Researchers at the Wake Forest Institute for Regenerative Medicine in north Carolina are testing the penises for durability, safety and function.
It is hoped that approval from the US Food and Drug Administration will be given in five years and then human testing can take place.
Professor Anthony Atala, director of the institute, conducted a successful programme for creating rabbit penises in 2008. "The rabbit studies were very encouraging," he told The Guardian.
"But to get approval for humans we need all the safety and quality assurance data, we need to show that the materials aren't toxic, and we have to spell out the manufacturing process, step-by-step."
The penises are fashioned using a patient's own cells to avoid the strong risk of immunological rejection after organ transplantation from another person. Cells taken from the remainder of the patient's penis are then grown in culture for four to six weeks.
For the structure, they soak a donor penis in a detergent to remove the donor's cells, leaving a collagen frame. The patient's cultured cells are added to this frame.
The technology is not suited for female-to-male gender reassignment as the technique uses the patient's penis-specific cells.
"Our target is to get the organs into patients with injuries or congenital abnormalities," said Atala.
The work is funded by the US Armed Forces Institute of Regenerative Medicine, which hopes to use the technology to help soldiers who have battlefield injuries.
Current treatments consists of reconstructing the penis using a flap of skin and tissue from their forearm or thigh, and using a penile prosthetic implant to simulate erections.
Chinese surgeons performed the world's first penis transplant in 2006 on a man whose organ was damaged in an accident.
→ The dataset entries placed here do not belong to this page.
(** * pcdDecode: the Photo CD decoder core, embedded in Rocq

    This development follows [pcdDecode.cpp] and [pcdDecode.h] function by
    function.  Machine integers are [Z] with the wrap-around of their C type
    written out, C buffers are memories [Z -> Z] addressed by element index,
    an open [FILE *] is the bytes of the file with a read position, and a
    [throw] is the [Throw] constructor of a result type.  The build that is modelled is
    the default one: GPL code only ([mUseNonGPLCode] undefined), no
    [__debug], [UseFourPixels] defined, an LP64 target. *)

From Stdlib Require Import ZArith List String Ascii Bool Lia DecimalString.
Import ListNotations.
Local Open Scope string_scope.
Local Open Scope list_scope.
Local Open Scope Z_scope.

(** ** Machine integers *)

Module Int.

(** A value that its type can hold is left alone, any other wraps around.
    (The test makes the common case cheap to evaluate; the wrap-around
    formula alone gives the same function.) *)
Definition wrap (lo width x : Z) : Z :=
  if (lo <=? x) && (x <? lo + width) then x else (x - lo) mod width + lo.

(** [uint32_t] and [unsigned int]. *)
Definition u32 (x : Z) : Z := wrap 0 0x100000000 x.

(** [unsigned long] and [size_t] on an LP64 target. *)
Definition u64 (x : Z) : Z := wrap 0 0x10000000000000000 x.

(** [int32_t] and [int]. *)
Definition s32 (x : Z) : Z := wrap (-0x80000000) 0x100000000 x.

(** [ptrdiff_t] on an LP64 target. *)
Definition s64 (x : Z) : Z := wrap (-0x8000000000000000) 0x10000000000000000 x.

(** [uint16_t]. *)
Definition u16 (x : Z) : Z := wrap 0 0x10000 x.

(** [uint8_t]. *)
Definition u8 (x : Z) : Z := wrap 0 0x100 x.

(** [int8_t]: how a delta byte is read through an [int8_t *]. *)
Definition s8 (x : Z) : Z := wrap (-0x80) 0x100 x.

End Int.

(** ** Results of code that can throw *)

(** [Ok] is a normal return and [Throw] a C++ [throw] of a string literal.
    [Fault] is undefined behaviour that the code can reach (a read or a
    write through [NULL], a read outside a static array); no handler
    catches it.  [OutOfFuel] belongs to the model only:
    a [while] loop is a recursion on a bound, and the bound is shown never
    to be reached. *)
Inductive result (A : Type) : Type :=
| Ok (a : A)
| Throw (msg : string)
| Fault
| OutOfFuel.
Arguments Ok {A} a.
Arguments Throw {A} msg.
Arguments Fault {A}.
Arguments OutOfFuel {A}.

Definition bind {A B : Type} (r : result A) (k : A -> result B) : result B :=
  match r with
  | Ok a => k a
  | Throw msg => Throw msg
  | Fault => Fault
  | OutOfFuel => OutOfFuel
  end.

Notation "x <- r ;; k" := (bind r (fun x => k))
  (at level 61, r at next level, right associativity).

(** ** Loops

    The body of a [while] loop either goes round again with a new state or
    leaves the loop with a result. *)
Inductive loopStep (S R : Type) : Type :=
| Again (s : S)
| Leave (r : R).
Arguments Again {S R} s.
Arguments Leave {S R} r.

(** At most [2 ^ fuel] turns of a loop. *)
Fixpoint while {S R : Type} (fuel : nat) (body : S -> loopStep S R) (s : S)
  : loopStep S R :=
  match fuel with
  | O => body s
  | S fuel' =>
      match while fuel' body s with
      | Again s' => while fuel' body s'
      | Leave r => Leave r
      end
  end.
(** * ds-cli: scheme inference and property flattening over Datastore JSON

    A shallow embedding of [src/main.py] (class [Datastore]) and of the
    Python built-ins it calls.  Python objects live in a heap of mutable
    dicts and lists; the methods are written in a state-and-exception monad
    over that heap and the process's standard output. *)

From Stdlib Require Import ZArith NArith List String Ascii Bool Lia.
From Stdlib Require Import Floats.SpecFloat.
From Stdlib Require Import DecimalString.
From stdpp Require Import base list.
Import ListNotations.

(** ** Python [str]: a sequence of Unicode code points *)

Module Str.

Definition pystr := list N.

(** A literal of the source file (ASCII only). *)
Definition str (s : string) : pystr :=
  List.map N_of_ascii (list_ascii_of_string s).

Definition eqb (a b : pystr) : bool := bool_decide (a = b).

Fixpoint startswith (p s : pystr) : bool :=
  match p, s with
  | [], _ => true
  | _ :: _, [] => false
  | a :: p', b :: s' => (a =? b)%N && startswith p' s'
  end.

(** [sub in s] *)
Fixpoint contains (sub s : pystr) : bool :=
  startswith sub s ||
  match s with
  | [] => false
  | _ :: s' => contains sub s'
  end.

(** [s.replace(old, new)] for a non-empty [old]: the occurrences are taken
    left to right and do not overlap.  [skip] counts the characters of a
    matched occurrence that are still to be dropped. *)
Fixpoint replace_from (old new : pystr) (skip : nat) (s : pystr) : pystr :=
  match s with
  | [] => []
  | c :: s' =>
      match skip with
      | S k => replace_from old new k s'
      | O =>
          if startswith old s
          then new ++ replace_from old new (length old - 1) s'
          else c :: replace_from old new 0 s'
      end
  end.

Definition replace (old new s : pystr) : pystr :=
  match old with
  | [] => new ++ flat_map (fun c => c :: new) s
  | _ :: _ => replace_from old new 0 s
  end.

(** [Py_UNICODE_ISSPACE]: the code points [str.strip()] removes. *)
Definition isspace (c : N) : bool :=
  ((9 <=? c) && (c <=? 13) || (28 <=? c) && (c <=? 32) ||
   (c =? 133) || (c =? 160) || (c =? 5760) ||
   (8192 <=? c) && (c <=? 8202) ||
   (c =? 8232) || (c =? 8233) || (c =? 8239) || (c =? 8287) ||
   (c =? 12288))%N.

Fixpoint lstrip (s : pystr) : pystr :=
  match s with
  | c :: s' => if isspace c then lstrip s' else s
  | [] => []
  end.

Definition rstrip (s : pystr) : pystr := rev (lstrip (rev s)).

(** [s.strip()] *)
Definition strip (s : pystr) : pystr := rstrip (lstrip s).

End Str.
Export Str.

(** ** [base64.b64decode] and [base64.b64encode] over bytes in [0, 256) *)

Module Base64.

Definition alphabet : list N :=
  Eval cbv in
    str "ABCDEFGHIJKLMNOPQRSTUVWXYZabcdefghijklmnopqrstuvwxyz0123456789+/".

Definition PAD : N := 61.

(** [table_b2a_base64] *)
Definition b2a (i : N) : N := nth (N.to_nat i) alphabet 0%N.

(** [table_a2b_base64]; [None] for a character outside the alphabet. *)
Definition a2b (c : N) : option N :=
  (if (65 <=? c) && (c <=? 90) then Some (c - 65)
   else if (97 <=? c) && (c <=? 122) then Some (c - 71)
   else if (48 <=? c) && (c <=? 57) then Some (c + 4)
   else if c =? 43 then Some 62
   else if c =? 47 then Some 63
   else None)%N.

(** [binascii.b2a_base64(data, newline=False)] *)
Fixpoint b64encode (data : list N) : list N :=
  match data with
  | [] => []
  | [a] =>
      [ b2a (N.shiftr a 2); b2a (N.shiftl (N.land a 3) 4); PAD; PAD ]
  | [a; b] =>
      [ b2a (N.shiftr a 2);
        b2a (N.lor (N.shiftl (N.land a 3) 4) (N.shiftr b 4));
        b2a (N.shiftl (N.land b 15) 2); PAD ]
  | a :: b :: c :: rest =>
      b2a (N.shiftr a 2)
      :: b2a (N.lor (N.shiftl (N.land a 3) 4) (N.shiftr b 4))
      :: b2a (N.lor (N.shiftl (N.land b 15) 2) (N.shiftr c 6))
      :: b2a (N.land c 63)
      :: b64encode rest
  end.

Inductive error := IncorrectPadding | InvalidLength.

Definition emit (b : N) (r : error + list N) : error + list N :=
  match r with
  | inr bs => inr (N.land b 255 :: bs)
  | inl e => inl e
  end.

(** The decoding loop of [binascii.a2b_base64] with [strict_mode] off:
    characters outside the alphabet are skipped, a pad sequence that
    completes a quad ends the input, and a quad left incomplete is an
    error. *)
Fixpoint a2b_loop (quad_pos leftchar pads : N) (input : list N)
  : error + list N :=
  match input with
  | [] =>
      if (quad_pos =? 0)%N then inr []
      else if (quad_pos =? 1)%N then inl InvalidLength
      else inl IncorrectPadding
  | this_ch :: rest =>
      if (this_ch =? PAD)%N then
        if (2 <=? quad_pos)%N then
          if (4 <=? quad_pos + (pads + 1))%N then inr []
          else a2b_loop quad_pos leftchar (pads + 1) rest
        else a2b_loop quad_pos leftchar pads rest
      else
        match a2b this_ch with
        | None => a2b_loop quad_pos leftchar pads rest
        | Some v =>
            if (quad_pos =? 0)%N then a2b_loop 1 v 0 rest
            else if (quad_pos =? 1)%N then
              emit (N.lor (N.shiftl leftchar 2) (N.shiftr v 4))
                   (a2b_loop 2 (N.land v 15) 0 rest)
            else if (quad_pos =? 2)%N then
              emit (N.lor (N.shiftl leftchar 4) (N.shiftr v 2))
                   (a2b_loop 3 (N.land v 3) 0 rest)
            else
              emit (N.lor (N.shiftl leftchar 6) v)
                   (a2b_loop 0 0 0 rest)
        end
  end.

Definition a2b_base64 (input : list N) : error + list N :=
  a2b_loop 0 0 0 input.

End Base64.

(** ** UTF-8: [str.encode("utf-8")] and [bytes.decode("utf-8")], both strict *)

Module Utf8.

(** The encoding of one code point; [None] for a surrogate or a value
    beyond U+10FFFF, which strict encoding refuses. *)
Definition encode_cp (c : N) : option (list N) :=
  (if c <? 128 then Some [c]
   else if c <? 2048 then
     Some [ N.lor 192 (N.shiftr c 6); N.lor 128 (N.land c 63) ]
   else if c <? 65536 then
     if (55296 <=? c) && (c <=? 57343) then None
     else Some [ N.lor 224 (N.shiftr c 12);
                 N.lor 128 (N.land (N.shiftr c 6) 63);
                 N.lor 128 (N.land c 63) ]
   else if c <? 1114112 then
     Some [ N.lor 240 (N.shiftr c 18);
            N.lor 128 (N.land (N.shiftr c 12) 63);
            N.lor 128 (N.land (N.shiftr c 6) 63);
            N.lor 128 (N.land c 63) ]
   else None)%N.

Fixpoint encode (s : pystr) : option (list N) :=
  match s with
  | [] => Some []
  | c :: s' =>
      match encode_cp c, encode s' with
      | Some bs, Some rest => Some (bs ++ rest)
      | _, _ => None
      end
  end.

Definition is_cont (b : N) : bool := ((128 <=? b) && (b <=? 191))%N.

Definition cons_cp (c : N) (r : option pystr) : option pystr :=
  match r with
  | Some s => Some (c :: s)
  | None => None
  end.

(** Strict decoding: overlong forms, surrogates, values beyond U+10FFFF,
    stray continuation bytes and truncated sequences are refused
    ([None] stands for [UnicodeDecodeError]). *)
Fixpoint decode (bs : list N) : option pystr :=
  match bs with
  | [] => Some []
  | b0 :: r =>
      if (b0 <? 128)%N then cons_cp b0 (decode r)
      else if (b0 <? 194)%N then None
      else if (b0 <? 224)%N then
        match r with
        | b1 :: r1 =>
            if is_cont b1
            then cons_cp (N.lor (N.shiftl (N.land b0 31) 6) (N.land b1 63))
                         (decode r1)
            else None
        | _ => None
        end
      else if (b0 <? 240)%N then
        match r with
        | b1 :: b2 :: r2 =>
            if is_cont b1 && is_cont b2
               && negb ((b0 =? 224) && (b1 <? 160))%N
               && negb ((b0 =? 237) && (160 <=? b1))%N
            then cons_cp (N.lor (N.shiftl (N.land b0 15) 12)
                            (N.lor (N.shiftl (N.land b1 63) 6) (N.land b2 63)))
                         (decode r2)
            else None
        | _ => None
        end
      else if (b0 <? 245)%N then
        match r with
        | b1 :: b2 :: b3 :: r3 =>
            if is_cont b1 && is_cont b2 && is_cont b3
               && negb ((b0 =? 240) && (b1 <? 144))%N
               && negb ((b0 =? 244) && (144 <=? b1))%N
            then cons_cp (N.lor (N.shiftl (N.land b0 7) 18)
                            (N.lor (N.shiftl (N.land b1 63) 12)
                               (N.lor (N.shiftl (N.land b2 63) 6)
                                  (N.land b3 63))))
                         (decode r3)
            else None
        | _ => None
        end
      else None
  end.

End Utf8.

(** ** Python values, objects and exceptions *)

Module Py.

(** A location is an index into the heap. *)
Abbreviation loc := nat.

(** Scalars are immutable and held by value; dicts and lists are objects
    of the heap and held by reference. *)
Inductive value :=
| VNone
| VBool (b : bool)
| VInt (n : Z)
| VFloat (f : spec_float)
| VStr (s : pystr)
| VRef (l : loc).

(** The keys of a dict read from JSON are always [str]. *)
Inductive object :=
| ODict (items : list (pystr * value))
| OList (elems : list value).

(** The operation that raised a [TypeError] or a [ValueError]. *)
Inductive builtin := Subscript | Iter | Hash | Int | B64decode | SetItem.

Inductive exn :=
| Exception (args : list value)
| KeyError (key : value)
| IndexError
| TypeError (op : builtin)
| ValueError (op : builtin)
| OverflowError
| AttributeError (attr : string)
| BinasciiError (e : Base64.error)
| UnicodeDecodeError
| JSONDecodeError.

Inductive outcome (A : Type) :=
| Return (a : A)
| Raise (e : exn).
Arguments Return {A} a.
Arguments Raise {A} e.

(** What the interpreter fixes for one process and the source cannot see:
    which element [set.pop()] removes, given the elements in the order they
    were added (the slot is taken modulo the size), and the numeric
    literals [int()] accepts in a [str]. *)
Class Interpreter := {
  set_pop_slot : list pystr -> nat;
  int_of_str : pystr -> option Z
}.

(** *** Association lists: the entries of a dict in insertion order *)

Section Assoc.
Context {K V : Type} (eqb : K -> K -> bool).

Fixpoint lookup_key (k : K) (l : list (K * V)) : option V :=
  match l with
  | [] => None
  | (k', v) :: r => if eqb k' k then Some v else lookup_key k r
  end.

(** [d[k] = v]: an existing key keeps its place, a new one goes last. *)
Fixpoint set_key (k : K) (v : V) (l : list (K * V)) : list (K * V) :=
  match l with
  | [] => [(k, v)]
  | (k', v') :: r =>
      if eqb k' k then (k', v) :: r else (k', v') :: set_key k v r
  end.

(** In-place update of the object stored under [k]. *)
Fixpoint alter_key (f : V -> V) (k : K) (l : list (K * V)) : list (K * V) :=
  match l with
  | [] => []
  | (k', v) :: r =>
      if eqb k' k then (k', f v) :: r else (k', v) :: alter_key f k r
  end.
End Assoc.

(** *** Equality of hashable values, as dict lookup decides it *)

Definition Z_of_bool (b : bool) : Z := if b then 1%Z else 0%Z.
He was left with a 1cm-long stump and was unable to urinate or have sexual intercourse.
"His quality of life was affected severely," said Dr Weilie Hu, a surgeon at Guangzhou General Hospital.
Penis transport success and failure
After 15 hours of surgery, doctors attached a 10cm penis to the patient from a brain-dead man.
The procedure, described in European Urology was a big leap forward in transplant surgery as it required complex microsurgery to connect nerves and tiny blood vessels.
After 10 days, tests revealed the organ had a rich blood supply and the man was able to urinate normally.
Although the operation was a surgical success, surgeons reported they had to remove the penis two weeks later.
"Because of a severe psychological problem of the recipient and his wife, the transplanted penis regretfully had to be cut off."